I refuse to speak of how difficult it is to get anything done around here. Each time I sit down to work on the laptop or fold laundry (while watching TV alone), someone is in my room asking me to make a quesadilla or drive them to a snowy hill or asking me for the 100th time if I think school will be cancelled again tomorrow.


At some point of nearly every Facebook post about kids home for these snow days, you see something related to eating: hot cocoa or snow cream mostly. But my snow day snack of choice is less adorable. The idea of going back to the post-apocalyptic experience that is the grocery store is truly abhorrent to me. Instead, I head to the kitchen pantry and take out every chip or cracker bag with a handful of half-bites left at the bottom and eat them like a hungry squirrel storing away food for the rest of winter. I rifle through the Halloween candy and re-evaluate the rejects: Maybe I don’t hate Whoppers as much I remember? Would a chocolate Laffy Taffy really be that bad?


No. You won’t hear this mom complain about snow days because I am trying to see these days as opportunities. A chance to snuggle with my African-born son who needs extra hugs to warm up. A chance to observe my twin daughters watch TV and laugh instead of studying and running around to all their various high school activities. A chance to hang out with my nearly teenaged son as we cook together and play games.


I know I shouldn’t complain because what I’ve received this last week would be a gift to working parents who would love to spend time with their kids instead of skidding their way to work. So I’ll just say that I have (mostly) loved these snow days, but I’m truly grateful for sunshine.

Birthday Wishes

Per our family’s tradition, I asked our soon-to-be 7-year old son where/what he wanted to eat for his birthday. With our other kids, they’ve picked special home cooked meals with elaborate desserts or Chinese buffets followed up with frozen yogurt sundaes. It’s their once-a-year chance to make the family’s dinner plans without any input from siblings. (Disclaimer: Our daughters have actually made their choice together. It’s one of the unfortunate side effects of being twins.)


So I asked our youngest what he would pick. He thought for a moment and said, “Where is the place we eat in the morning when we drive to Mimi’s house (Knoxville)?”




“Yes. That is what I want for breakfast.”




“And where is the place where you can walk up to get a hamburger? It is close to church.”


“Burger King?”


“Yes. You never take me there. I want to eat there for lunch.”

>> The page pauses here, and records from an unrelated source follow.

Definition mrope_of : list (Z * Z * Z) :=
  match positions with Some (Mrope v) => v | _ => [] end.

(** The buffers after a fill. *)
Definition filled : Emitted :=
  match positions with
  | None => emitted_batch m seqs qs true
  | Some (PerToken v) => push_positions v (emitted_batch m seqs qs false)
  | Some (Mrope _) => emitted_batch m seqs qs false
  end.

Definition fill_dims : FillDims :=
  {| fd_g := Z.of_nat (length (m_groups m)); fd_s := Z.of_nat (length seqs); fd_t := Zsum qs;
     fd_max_blocks := m_max_blocks m; fd_position_width := if is_mrope positions then 3 else 1 |}.

(** A batch written over a workspace. *)
Definition with_batch (w : BatchWorkspace) : BatchWorkspace := set_batch fill_dims filled qs mrope_of w.

Lemma room_fits cap len : len ≤ cap → room grown cap len = cap.
Proof. intros H. unfold room. destruct (Z.ltb_spec cap len); [lia|done]. Qed.

Lemma filled_lengths :
  coherent_batch m seqs qs → positions_fit qs positions →
  e_seq_ids filled = seqs ∧ length (e_ctx_lens filled) = length seqs ∧
  Z.of_nat (length (e_slot_map filled)) = Z.of_nat (length (m_groups m)) * Zsum qs ∧
  Z.of_nat (length (e_block_table filled)) = table_size m seqs ∧
  Z.of_nat (length (e_window_start filled)) = Z.of_nat (length (m_groups m)) * Z.of_nat (length seqs) ∧
  Z.of_nat (length (e_positions filled)) = (if is_mrope positions then 0 else Zsum qs) ∧
  Z.of_nat (length mrope_of) = (if is_mrope positions then Zsum qs else 0).
Proof.
  intros [_ _ _ Hcov _] Hpos. unfold filled, mrope_of.
  destruct (emitted_lengths m seqs qs true Hm Hcov) as (L1 & L2 & L3 & L4 & L5).
  destruct (emitted_lengths m seqs qs false Hm Hcov) as (M1 & M2 & M3 & M4 & _).
  pose proof (emitted_ids m seqs qs true) as I1. pose proof (emitted_ids m seqs qs false) as I2.
  pose proof (emitted_positions m seqs qs false) as P2.
  fold (emitted_batch m seqs qs true) in *. fold (emitted_batch m seqs qs false) in *.
  destruct positions as [[v|v]|]; cbn [is_mrope push_positions e_seq_ids e_ctx_lens e_slot_map e_block_table e_window_start e_positions].
  - specialize (Hpos _ eq_refl). simpl in Hpos. by rewrite P2.
  - specialize (Hpos _ eq_refl). simpl in Hpos. rewrite P2. done.
  - split_and!; try done. by apply L5.
Qed.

“Okay. I bet you have a plan for supper. What do you think?”


“I want to eat at the taco place.”


Now we’re talking, I think. Please pick Chuy’s. Please pick Chuy’s. Please pick Chuy’s.


But he further explained, “The taco place with the bell on the sign. You never take me there either.”


“Taco Bell?”


“Yes!” He answered excitedly, “That is where I want to eat supper!”


It promises to be a day full of indigestion! I thought.


His choices reveal a limited understanding. Picking three fast food meals when we’ve offered him all that’s available seems foolish. I know part of the appeal of his choices is that they appear somehow forbidden. These are the places mom refuses to bring him so they must be something extra special. I’m assuming that one day he’ll understand there’s food more remarkable than Egg McMuffins, Whoppers, and Taco Bell Grandes.


I wonder if this is sometimes how it looks to God when we pray. We have no idea the glorious riches He wants to offer us. When Jesus instructed his disciples how to pray, He reminded them that “your Father knows exactly what you need even before you ask him!”


As a part of my New Year’s resolution to pray more, I’m going to try to remember to leave room for God’s plan in my petitions. I’m going to ask Him to meet my needs and consider my wants, but I’m going to add a default clause that goes something like this: “But You, Lord, are wiser and know better than me, so feel free to alter anything I just said.” Amen.